Whether you are just starting with a genotyping study, repeating experiments, or continuing a long-term investigation, the rhAmp Genotyping Master Mix can help you obtain reliable, consistent results (Figure 1).
Figure 2. Consistent genotyping results across multiple lots of rhAmp Genotyping Master Mix. 16 rhAmp SNP Assays were used in 5 µL genotyping reactions, with 3 ng purified genomic DNA samples from 46 individual B cell lines (Coriell Institute) and 3 unique lots of rhAmp Genotyping Master Mix. Genotyping results were analyzed using QuantStudio™ 7 Flex Real Time PCR System software (Thermo Fisher Scientific). The rhAmp Genotyping Master Mix provides consistent results that have been tested to illustrate comparable cluster angles and cluster density with rhAmp SNP Assays. The color of the point represents the homozygous samples with allele 1 (grey), homozygous samples with allele 2 (dark blue), and heterozygous samples with alleles 1 and 2 present (light blue).

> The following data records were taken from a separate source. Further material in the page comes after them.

(** [UPDATE .. SET .. WHERE cond]: rows out of reach are silently left
    alone; a rewritten row ([trigger] is the table's BEFORE UPDATE
    trigger) that fails the check aborts the statement. *)
Definition update_rows (trigger : R -> R) (cond : R -> bool)
    (set : R -> R) (rows : list R) : option (list R) :=
  let hit r := cond r && rls_using UPDATE r in
  if forallb (fun r => negb (hit r) || rls_check UPDATE (trigger (set r)))
       rows
  then Some (map (fun r => if hit r then trigger (set r) else r) rows)
  else None.

(** The rows [DELETE .. WHERE cond] removes. *)
Definition delete_hits (cond : R -> bool) (r : R) : bool :=
  cond r && rls_using DELETE r.

Definition delete_rows (cond : R -> bool) (rows : list R) : list R :=
  filter (fun r => negb (delete_hits cond r)) rows.
End RowSecurity.

(* ================================================================== *)
(** ** Client requests *)

(** [update_updated_at_column], fired BEFORE UPDATE on [apartments] and
    [expenses]. *)
Definition apartments_touch (now : timestamptz) (r : Apartment) : Apartment :=
  {| apt_id := apt_id r; apt_name := apt_name r; apt_code := apt_code r;
     apt_created_by := apt_created_by r; apt_created_at := apt_created_at r;
     apt_updated_at := now |}.

Definition expenses_touch (now : timestamptz) (r : Expense) : Expense :=
  {| exp_id := exp_id r; exp_apartment_id := exp_apartment_id r;
     exp_title := exp_title r; exp_amount := exp_amount r;
     exp_paid_by := exp_paid_by r; exp_date := exp_date r;
     exp_created_by := exp_created_by r; exp_created_at := exp_created_at r;
     exp_updated_at := now |}.

Definition set_auth_users (s : Store) (l : list uuid) : Store :=
  {| auth_users := l; apartments := apartments s;
     apartment_members := apartment_members s; expenses := expenses s;
     expense_splits := expense_splits s; settlements := settlements s |}.

Definition set_apartments (s : Store) (l : list Apartment) : Store :=
  {| auth_users := auth_users s; apartments := l;
     apartment_members := apartment_members s; expenses := expenses s;
     expense_splits := expense_splits s; settlements := settlements s |}.

Definition set_apartment_members (s : Store) (l : list Member) : Store :=
  {| auth_users := auth_users s; apartments := apartments s;
     apartment_members := l; expenses := expenses s;
     expense_splits := expense_splits s; settlements := settlements s |}.

Definition set_expenses (s : Store) (l : list Expense) : Store :=
  {| auth_users := auth_users s; apartments := apartments s;
     apartment_members := apartment_members s; expenses := l;
     expense_splits := expense_splits s; settlements := settlements s |}.

Definition set_expense_splits (s : Store) (l : list Split) : Store :=
  {| auth_users := auth_users s; apartments := apartments s;
     apartment_members := apartment_members s; expenses := expenses s;
     expense_splits := l; settlements := settlements s |}.

Definition set_settlements (s : Store) (l : list Settlement) : Store :=
  {| auth_users := auth_users s; apartments := apartments s;
     apartment_members := apartment_members s; expenses := expenses s;
     expense_splits := expense_splits s; settlements := l |}.

(** [ON DELETE CASCADE] from [expenses] to [expense_splits]. *)
Definition cascade_expenses (gone : list uuid) (s : Store) : Store :=
  set_expense_splits s
    (filter (fun p => negb (mem_uuid (spl_expense_id p) gone))
       (expense_splits s)).

(** [ON DELETE CASCADE] from [apartments] to [apartment_members],
    [expenses] (and on to their splits) and [settlements]. *)
Definition cascade_apartments (gone : list uuid) (s : Store) : Store :=
  let dead_expenses :=
    map exp_id
      (filter (fun e => mem_uuid (exp_apartment_id e) gone) (expenses s)) in
  cascade_expenses dead_expenses
    {| auth_users := auth_users s;
       apartments := apartments s;
       apartment_members :=
         filter (fun m => negb (mem_uuid (mem_apartment_id m) gone))
           (apartment_members s);
       expenses :=
         filter (fun e => negb (mem_uuid (exp_apartment_id e) gone))
           (expenses s);
       expense_splits := expense_splits s;
       settlements :=
         filter (fun t => negb (mem_uuid (stl_apartment_id t) gone))
           (settlements s) |}.

(** The writes a client can send: signing up, which adds a row to
    [auth.users], or one statement on one table.  An INSERT carries the
    whole row (defaults such as [gen_random_uuid()] and [now()] are values
    the row may take); UPDATE and DELETE carry their WHERE condition,
    UPDATE also its SET.  The condition is any predicate on rows, so it
    also covers the narrowing of an UPDATE or DELETE to the rows the
    requester may SELECT. *)
Inductive Command :=
| SignUp (u : uuid)
| InsertApartment (r : Apartment)
| UpdateApartment (cond : Apartment -> bool) (set : Apartment -> Apartment)
| DeleteApartment (cond : Apartment -> bool)
| InsertMember (r : Member)
| UpdateMember (cond : Member -> bool) (set : Member -> Member)
| DeleteMember (cond : Member -> bool)
| InsertExpense (r : Expense)
| UpdateExpense (cond : Expense -> bool) (set : Expense -> Expense)
| DeleteExpense (cond : Expense -> bool)
| InsertSplit (r : Split)
| UpdateSplit (cond : Split -> bool) (set : Split -> Split)
| DeleteSplit (cond : Split -> bool)
| InsertSettlement (r : Settlement)
| UpdateSettlement (cond : Settlement -> bool) (set : Settlement -> Settlement)
| DeleteSettlement (cond : Settlement -> bool).

Record Request := {
  req_uid : option uuid;
  req_now : timestamptz;
  req_cmd : Command
}.

Inductive Response := Done | PolicyViolation | ConstraintViolation.

(** A statement takes effect only if the resulting tables satisfy every
    constraint; otherwise it is rolled back. *)
Definition commit (s s' : Store) : Store * Response :=
  if store_ok s' then (s', Done) else (s, ConstraintViolation).

Definition attempt {R : Type} (s : Store) (put : Store -> list R -> Store)
    (rows : option (list R)) : Store * Response :=
  match rows with
  | Some l => commit s (put s l)
  | None => (s, PolicyViolation)
  end.
(** * hashart-life: the automaton core of [hash_grid.py]

    A shallow embedding of the seed encoder and of the toroidal Game-of-Life
    engine of [hash_grid.py] (lines 12-13, 29-52 and 75-97), and the
    properties of its specification proved about it.

    Python values are modelled as follows.
    - [int] is [Z] (Python integers are unbounded); [//] is [Z.div] and [%]
      is [Z.modulo], which both round towards minus infinity as Python does.
    - a [list] is a Rocq [list]; subscripting follows Python: an index in
      [-len, len) is accepted, negative ones counting from the end, and any
      other raises [IndexError].
    - an exception is [None] in the [option] monad.
    - a [str] is the list of its Unicode code points; [bytes] is a list of
      integers in [0, 256). *)

From Stdlib Require Import ZArith Lia.
From stdpp Require Import base numbers option list strings gmap.

Local Open Scope Z_scope.

(** ** Python primitives *)

Module Py.

(** The position a subscript [i] denotes in a sequence of length [len]. *)
Definition norm_index (len i : Z) : option nat :=
  if (0 <=? i) && (i <? len) then Some (Z.to_nat i)
  else if (i <? 0) && (- len <=? i) then Some (Z.to_nat (i + len))
  else None.

(** [l[i]] *)
Definition getitem {A} (l : list A) (i : Z) : option A :=
  k ← norm_index (Z.of_nat (length l)) i; l !! k.

(** [l[i] = v] *)
Definition setitem {A} (l : list A) (i : Z) (v : A) : option (list A) :=
  k ← norm_index (Z.of_nat (length l)) i; Some (<[k:=v]> l).

(** [range(start, stop, step)]; [range(n)] is [range 0 n 1]. *)
Definition range (start stop step : Z) : list Z :=
  let n := if 0 <? step then (stop - start + step - 1) `div` step
           else if step <? 0 then (start - stop - step - 1) `div` (- step)
           else 0 in
  (λ k : nat, start + Z.of_nat k * step) <$> seq 0 (Z.to_nat n).

(** [for a in it: body], threading the variables the body assigns. *)
Fixpoint for_ {A S} (it : list A) (body : A → S → option S) (s : S)
  : option S :=
  match it with
  | [] => Some s
  | a :: it' => s' ← body a s; for_ it' body s'
  end.

(** Truth value of an [int]. *)
Definition truthy (c : Z) : bool := negb (c =? 0).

rhAmp SNP Genotyping reactions are stable for up to 24 hours at room temperature (20–25°C) with all reagents combined before PCR cycling (Figure 2), which facilitates an automated and high-throughput reaction setup.
Figure 3. rhAmp SNP Assays and Master Mix can be used after mixing for up to 24 hr at room temperature. Two identical genotyping reaction plates were prepared, using 16 rhAmp SNP Assays in 5 µL genotyping reactions, with 3 ng of purified genomic DNA samples from 46 individual B cell lines (Coriell Institute). One plate was run immediately at time 0 hr, and the second reaction plate remained on the benchtop for 24 hr before the PCR was performed. Genotyping results were analyzed using QuantStudio 7 Flex Real-Time PCR System software (Thermo Fisher Scientific). The rhAmp Master Mix provides consistent results up to 24 hours after reaction preparation with no major change in genotyping results.
rhAmp SNP Assays are compatible with a variety common real-time qPCR platform (Figure 3). Universal probes are part of the rhAmp Reporter Mix and are available with or without reference dye to ensure compatibility.
Figure 4. rhAmp SNP Assays deliver high precision regardless of qPCR instrument used. Allelic discrimination plots for SNPs located in genes (A and B) SMARCD1 (rs3782323) and (C and D) LINC00111 (rs3850713) show consistent performance of rhAmp SNP Assays analyzed using QuantStudio Real-Time PCR Software (Thermo Fisher Scientific) or the CFX Real-Time PCR Software (Bio-Rad). Genotyping was performed in 5 µL reactions, using 3 ng human gDNA from 46 individual B cell lines (Coriell Institute). Yakima Yellow signal was measured using the VIC® channel without calibration. More than 90% of rhAmp SNP Assays resulted in a call rate >95% and call accuracy of 99.5% regardless of qPCR instrument. The color of the point represents the homozygous samples with allele G (top panels, grey) or T (bottom panels, grey), homozygous samples with allele A (top panels, dark blue) or C (bottom panels, dark blue), and heterozygous samples with multiple alleles present (all panels, light blue).